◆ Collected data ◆
☆ ☆ ☆

Lemma sealed_entries fr f tl : entries (fr ++ [(f, tl)]) ++ [] = entries fr ++ tl.
Proof. rewrite entries_app, app_nil_r. unfold entries. simpl. by rewrite app_nil_r. Qed.

(** A seal, finished or failed at any point, leaves every walk over the
    shard as it was: the same strings with the same ids in the same order, for
    any callback, one that stops early included; the frame of the tail is within
    the window in which a walk looks for its size. *)
Theorem seal_same_walk {A} (f : A → Z → bytes → A * Result unit StrpoolError) (o : Outcome) (threshold : Z)
    (sh sh' : Shard) (d d' : Disk) (fr : list (bytes * list bytes)) (tl : list bytes) (rest : bytes)
    (r : Result bool StrpoolError) (acc : A) :
  provider_ok provider → frame_fits provider sh tl → Holds provider sh d fr tl rest →
  maybe_seal provider o threshold sh d = (sh', d', r) →
  for_each provider f sh' d' acc = for_each provider f sh d acc.
Proof.
  intros Hp Hfit Hh Hseal. assert (Hr : Rep provider sh d (entries fr ++ tl)) by by exists fr, tl, rest.
  assert (Hr' : Rep provider sh' d' (entries fr ++ tl)).
  { unfold maybe_seal in Hseal. destruct (tail_len sh <=? threshold); [by simplify_eq|].
    destruct (seal_file provider o sh d fr tl rest sh' d' r Hh Hseal)
      as [[-> (f'&Hc&Hd&->)]|(_&->&_&Hh')]; [|by exists fr, tl, rest].
    exists (fr ++ [(f', tl)]), []. eexists. split; [by eapply sealed_holds; eauto|]. by rewrite sealed_entries. }
  by rewrite (for_each_walk provider f sh' d' _ acc Hr'), (for_each_walk provider f sh d _ acc Hr).
Qed.

(** C18. Wherever a seal stops, the next open removes the left-over [.tmp] and
    succeeds with the same number of strings.  A seal that did not finish has
    left the file and all its strings.  One that finished has put in the place
    of the tail one frame that decompresses to the tail, whatever its size; and
    when that frame is at most 64 KiB, the window in which a walk looks for a
    frame's size, the shard has the strings it had ([large_frame_unreadable]
    otherwise).  Dictionaries carry the ids they are asked for by. *)
Theorem seal_crash_safe (o : Outcome) (sh sh' : Shard) (d d' : Disk) (fr : list (bytes * list bytes))
    (tl : list bytes) (rest : bytes) (r : Result bool StrpoolError) :
  provider_ok provider → Holds provider sh d fr tl rest → clean sh rest →
  seal provider o sh d = (sh', d', r) →
  let d2 := MkDisk (d_file d') None in
  ∃ sh2, shard_open d' = (d2, Ok sh2) ∧ entry_count sh2 = entry_count sh ∧
    (r ≠ Ok true → d_file d' = d_file d ∧ CleanRep provider sh2 d2 (entries fr ++ tl)) ∧
    (r = Ok true → ∃ frame,
      d_file d' = Some (region fr ++ frame ++ write_footer_bytes (MkFooter 0 (entry_count sh))) ∧
      decompress_one_frame provider frame = Ok (terminated tl) ∧
      (zlen frame ≤ PROBE → CleanRep provider sh2 d2 (entries fr ++ tl))).
Proof.
  intros Hp Hh Hcl Hseal d2.
  destruct (seal_file provider o sh d fr tl rest sh' d' r Hh Hseal) as [[-> (f'&Hc&Hd&_)]|(Hr&_&Hd&Hh')].
  - assert (Hcount : 0 ≤ entry_count sh < u32_limit).
    { rewrite (h_count _ _ _ _ _ _ Hh). split; [apply zlen_nonneg|]. rewrite <- (h_count _ _ _ _ _ _ Hh).
      apply (h_bounds _ _ _ _ _ _ Hh). }
    pose proof Hd as Hd'. rewrite app_assoc in Hd'.
    eexists. split; [apply (open_footer d' (region fr ++ f') 0 (entry_count sh) Hd'); pose proof (zlen_nonneg (region fr ++ f')); lia|].
    split; [done|]. split; [done|]. intros _. exists f'. split; [done|]. split; [by eapply decompress_compress|].
    intros Hlen. exists (fr ++ [(f', tl)]), [], (write_footer_bytes (MkFooter 0 (entry_count sh))). rewrite zlen_app.
    split; [|split; [by rewrite sealed_entries|exact (sealed_clean (MkShard 0 0 (entry_count sh) None) fr f')]].
    pose proof (sealed_holds provider sh d fr tl rest f' d2 Hp Hh Hc Hlen Hd) as Hs. destruct Hs. by split.
  - destruct (open_holds provider _ _ _ _ _ Hh' Hcl) as (sh2&Ho&Hh2&Hcl2&Hn). exists sh2. split; [done|].
    split; [done|]. split; [|done]. intros _. split; [done|]. by exists fr, tl, rest.
Qed.

Lemma read_prefix (b rest : bytes) n : 0 ≤ n ≤ zlen b → read_exact_at (b ++ rest) n 0 = Ok (take (Z.to_nat n) b).
Proof.
  intros Hn. rewrite <- (take_drop (Z.to_nat n) b) at 1. rewrite <- app_assoc. apply (read_middle []); [|done].
  unfold zlen in *. rewrite length_take. lia.
Qed.

Lemma cut_frame dict payload fr n :
  z_compress dict payload = Ok fr → 0 ≤ n < zlen fr → find_frame_compressed_size (take (Z.to_nat n) fr) = None.
Proof. intros Hc Hn. eapply z_prefix; [exact Hc|]. unfold zlen in *. lia. Qed.

(** A substring scan finds, in each shard, exactly the strings that contain
    the needle, in insertion order and with the ids they were given. *)
Theorem scan_substring_finds (needle : bytes) (p : Pool) (a : list (list bytes)) :
  PoolRep provider p a →
  (scan_substring provider needle p).2 = imap (hits_of p needle) a ∧
  ∀ s, found_in needle s = true ↔ ∃ u v, s = u ++ needle ++ v.
Proof.
  intros Hp. split; [|apply found_in_spec]. unfold scan_substring.
  destruct (pr_count _ _ _ Hp) as [Hc _]. rewrite Hc. unfold zlen. rewrite Nat2Z.id.
  assert (Hgen : ∀ l off scans', l = drop off a →
    (scan_loop provider needle (Z.of_nat <$> seq off (length l))
      (MkPool (shard_count p) (seal_threshold_bytes p) (shard_bits p) (shards p) scans')).2
    = imap (λ i, hits_of p needle (off + i)) l).
  { induction l as [|ss l IH]; intros off scans' Hl; [done|].
    set (q := MkPool _ _ _ _ scans'). assert (Hq : PoolRep provider q a) by by destruct Hp.
    assert (Ha : a !! off = Some ss) by (by rewrite <- (Nat.add_0_r off), <- lookup_drop, <- Hl).
    cbn [length seq fmap list_fmap scan_loop].
    destruct (scan_leg_rep provider needle q a off ss Hq Ha) as [scans2 Hleg]. rewrite Hleg.
    specialize (IH (S off) scans2). cbn [shard_count seal_threshold_bytes shard_bits shards] in *.
    destruct (scan_loop _ _ _ _) as [p2 legs] eqn:Hloop. cbn [snd] in *. rewrite IH.
    - rewrite imap_cons, Nat.add_0_r. f_equal. apply imap_ext. intros i x _. simpl. f_equal. lia.
    - apply (f_equal (drop 1)) in Hl. rewrite drop_drop in Hl. simpl in Hl. rewrite drop_0 in Hl.
      by rewrite Nat.add_1_r in Hl. }
  specialize (Hgen a 0%nat (scans p)). rewrite drop_0 in Hgen. destruct p. by apply Hgen.
Qed.

(** A sealed frame beyond the window cannot be walked. *)
Lemma large_frame_unreadable {A} (f : A → Z → bytes → A * Result unit StrpoolError) payload fr tail entries acc :
  z_compress None payload = Ok fr → PROBE < zlen fr →
  for_each provider f (MkShard (zlen fr + FOOTER_SIZE) 0 entries None) (MkDisk (Some (fr ++ tail)) None) acc
  = (acc, Err ZstdError).
Proof.
  intros Hc Hlen. pose proof (zlen_nonneg fr) as Hn. assert (HP : 0 ≤ PROBE) by done.
  assert (Hts : tail_start (MkShard (zlen fr + FOOTER_SIZE) 0 entries None) = zlen fr).
  { unfold tail_start, FOOTER_SIZE. simpl. rewrite (proj2 (Z.eqb_neq _ _)) by lia. lia. }
  unfold for_each. rewrite Hts. cbn [file_size d_file]. rewrite (proj2 (Z.eqb_neq _ _)) by (unfold FOOTER_SIZE; lia).
  destruct (Z.to_nat (zlen fr)) as [|fuel] eqn:Hf; [lia|]. cbn [frames_loop].
  rewrite (proj2 (Z.leb_gt _ _)) by lia. cbv zeta. rewrite Z.sub_0_r, Z.min_r by lia.
  by rewrite read_prefix, (cut_frame None payload) by (done || lia).
Qed.
End claims.

(** ** A codec that stores *)
Module Stored.

(** A frame: the payload's length, the dictionary's id and the payload. *)
Definition id_byte (dict : option bytes) : Z := default 0 (dict ≫= head).
Definition id_of (b : Z) : option Z := if b =? 0 then None else Some b.
Definition header (dict : option bytes) (p : bytes) : bytes := le_encode 8 (zlen p) ++ [id_byte dict].
#[export] Instance stored : Zstd := {
  z_compress dict p := if zlen p <? 256 ^ 8 then Ok (header dict p ++ p) else Err 0;
  z_decompress _ f := Ok (drop 9 f);
  find_frame_compressed_size b :=
    let n := 9 + le_decode (take 8 b) in
    if (9 <=? zlen b) && (n <=? zlen b) then Some (Z.to_nat n) else None;
  get_dict_id_from_frame f := id_of (default 0 (f !! 8%nat));
  get_frame_content_size f := Some None;
  dict_id_of b := id_of (default 0 (head b)) }.

Lemma header_length dict p : length (header dict p) = 9%nat.
Proof. unfold header. by rewrite length_app, le_encode_length. Qed.

Lemma stored_inv dict p f : z_compress dict p = Ok f → f = header dict p ++ p ∧ zlen p < 256 ^ 8.
Proof. simpl. destruct (Z.ltb_spec (zlen p) (256 ^ 8)) as [Hlt|]; [|done]. intros [= <-]. done. Qed.

Lemma header_decode dict p rest : zlen p < 256 ^ 8 → le_decode (take 8 ((header dict p ++ p) ++ rest)) = zlen p.
Proof.
  intros Hp. unfold header. rewrite <- !app_assoc, take_app_length' by by rewrite le_encode_length.
  apply le_roundtrip. pose proof (zlen_nonneg p). split; [done|]. exact Hp.
Qed.

#[export] Instance stored_laws : ZstdLaws.
Proof.
  split; intros d p f.
  - intros [-> _]%stored_inv Hn. apply (f_equal length) in Hn. by rewrite length_app, header_length in Hn.
  - intros rest [-> Hp]%stored_inv. cbn [find_frame_compressed_size stored]. rewrite header_decode by done.
    assert (Hl : zlen ((header d p ++ p) ++ rest) = 9 + zlen p + zlen rest)
      by (unfold zlen; rewrite !length_app, header_length; lia).
    rewrite Hl. pose proof (zlen_nonneg p). pose proof (zlen_nonneg rest).
    rewrite !(proj2 (Z.leb_le _ _)) by lia. cbn [andb]. f_equal. rewrite length_app, header_length. unfold zlen. lia.
  - intros n [-> Hp]%stored_inv Hn. cbn [find_frame_compressed_size stored].
    destruct (Z.leb_spec 9 (zlen (take n (header d p ++ p)))) as [H9|]; [|done].
    assert (Hn9 : (9 ≤ n)%nat) by (unfold zlen in H9; rewrite length_take in H9; lia).
    rewrite take_take, Nat.min_l by lia.
    pose proof (header_decode d p [] Hp) as Hd. rewrite app_nil_r in Hd. rewrite Hd.
    rewrite (proj2 (Z.leb_gt _ _)); [done|]. unfold zlen. rewrite length_take, length_app, header_length in *. lia.
  - intros [-> _]%stored_inv. cbn [z_decompress stored]. by rewrite drop_app_length' by by rewrite header_length.
  - done.
  - intros [-> _]%stored_inv. cbn [get_dict_id_from_frame stored]. unfold header.
    rewrite <- app_assoc, lookup_app_r by by rewrite le_encode_length. rewrite le_encode_length. simpl.
    destruct d as [[|x d]|]; done.
Qed.

(** Two empty shards, and one string in the first *)
Definition two : Pool := MkPool 2 1 1 [(MkShard 0 0 0 None, MkDisk None None); (MkShard 0 0 0 None, MkDisk None None)] [0; 0].
Lemma two_rep : PoolRep None two [[]; []].
Proof.
  split; [|by split|by split]. assert (Hr : Rep None (MkShard 0 0 0 None) (MkDisk None None) []).
  { exists [], [], []. split; [|done]. split; try done; [constructor..|]. by left. }
  by repeat constructor.
Qed.
Lemma append_then_get_witness :
  let p' := (pool_append Done two 1 [104; 105]).1 in
  (get None p' 1).2 = Ok (Some [104; 105]) ∧ ∀ id', 0 ≤ id' → id' ≠ 1 → (get None p' id').2 = (get None two id').2.
Proof.
  intros p'. apply (append_then_get None Done two p' [[]; []] 1 1 [104; 105]).
  - exact two_rep.
  - by apply (bool_decide_unpack _); vm_compute.
  - done.
  - by vm_compute.
Defined.

Lemma scan_substring_finds_witness :
  (scan_substring None [105] two).2 = [[]; []] ∧ ∀ s, found_in [105] s = true ↔ ∃ u v, s = u ++ [105] ++ v.
Proof. apply (scan_substring_finds None [105] two [[]; []]). exact two_rep. Defined.

(** A shard with two strings in its tail *)
Definition tailed : Shard * Disk :=
  (MkShard 13 5 2 None, MkDisk (Some ([104; 105; 0; 33; 0] ++ write_footer_bytes (MkFooter 5 2))) None).
Lemma tailed_holds :
  Holds None tailed.1 tailed.2 [] [[104; 105]; [33]] (write_footer_bytes (MkFooter 5 2)).
Proof.
  split; [constructor| |done|done|done|by right].
  by apply (bool_decide_unpack _); vm_compute.
Qed.
Lemma tailed_fits : frame_fits None tailed.1 [[104; 105]; [33]].
Proof. intros fr. vm_compute. by intros [= <-]. Qed.
Lemma no_provider_ok : provider_ok None.
Proof. done. Qed.

Lemma seal_same_walk_witness :
  let '(sh', d', r) := maybe_seal None Done 1 tailed.1 tailed.2 in
  r = Ok true ∧
  for_each None (λ acc _ s, (acc ++ [s], Ok tt)) sh' d' [] = for_each None (λ acc _ s, (acc ++ [s], Ok tt)) tailed.1 tailed.2 [].
Proof.
  destruct (maybe_seal None Done 1 tailed.1 tailed.2) as [[sh' d'] r] eqn:Hs. split; [by vm_compute in Hs; simplify_eq|].
  apply (seal_same_walk None (λ acc _ s, (acc ++ [s], Ok tt)) Done 1 tailed.1 sh' tailed.2 d' []
    [[104; 105]; [33]] (write_footer_bytes (MkFooter 5 2)) r []).
  - exact no_provider_ok.
  - exact tailed_fits.
  - exact tailed_holds.
  - exact Hs.
Defined.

☆ ☆ ☆

◆ WORK TO BE COMPLETED ◆
What should come out is the exact run of lines from the one holding "tailed.1 tailed.2 []." through the end of the records above, and nothing besides.

◆ TASK SOLUTION ◆
  for_each None (λ acc _ s, (acc ++ [s], Ok tt)) sh' d' [] = for_each None (λ acc _ s, (acc ++ [s], Ok tt)) tailed.1 tailed.2 [].
Proof.
  destruct (maybe_seal None Done 1 tailed.1 tailed.2) as [[sh' d'] r] eqn:Hs. split; [by vm_compute in Hs; simplify_eq|].
  apply (seal_same_walk None (λ acc _ s, (acc ++ [s], Ok tt)) Done 1 tailed.1 sh' tailed.2 d' []
    [[104; 105]; [33]] (write_footer_bytes (MkFooter 5 2)) r []).
  - exact no_provider_ok.
  - exact tailed_fits.
  - exact tailed_holds.
  - exact Hs.
Defined.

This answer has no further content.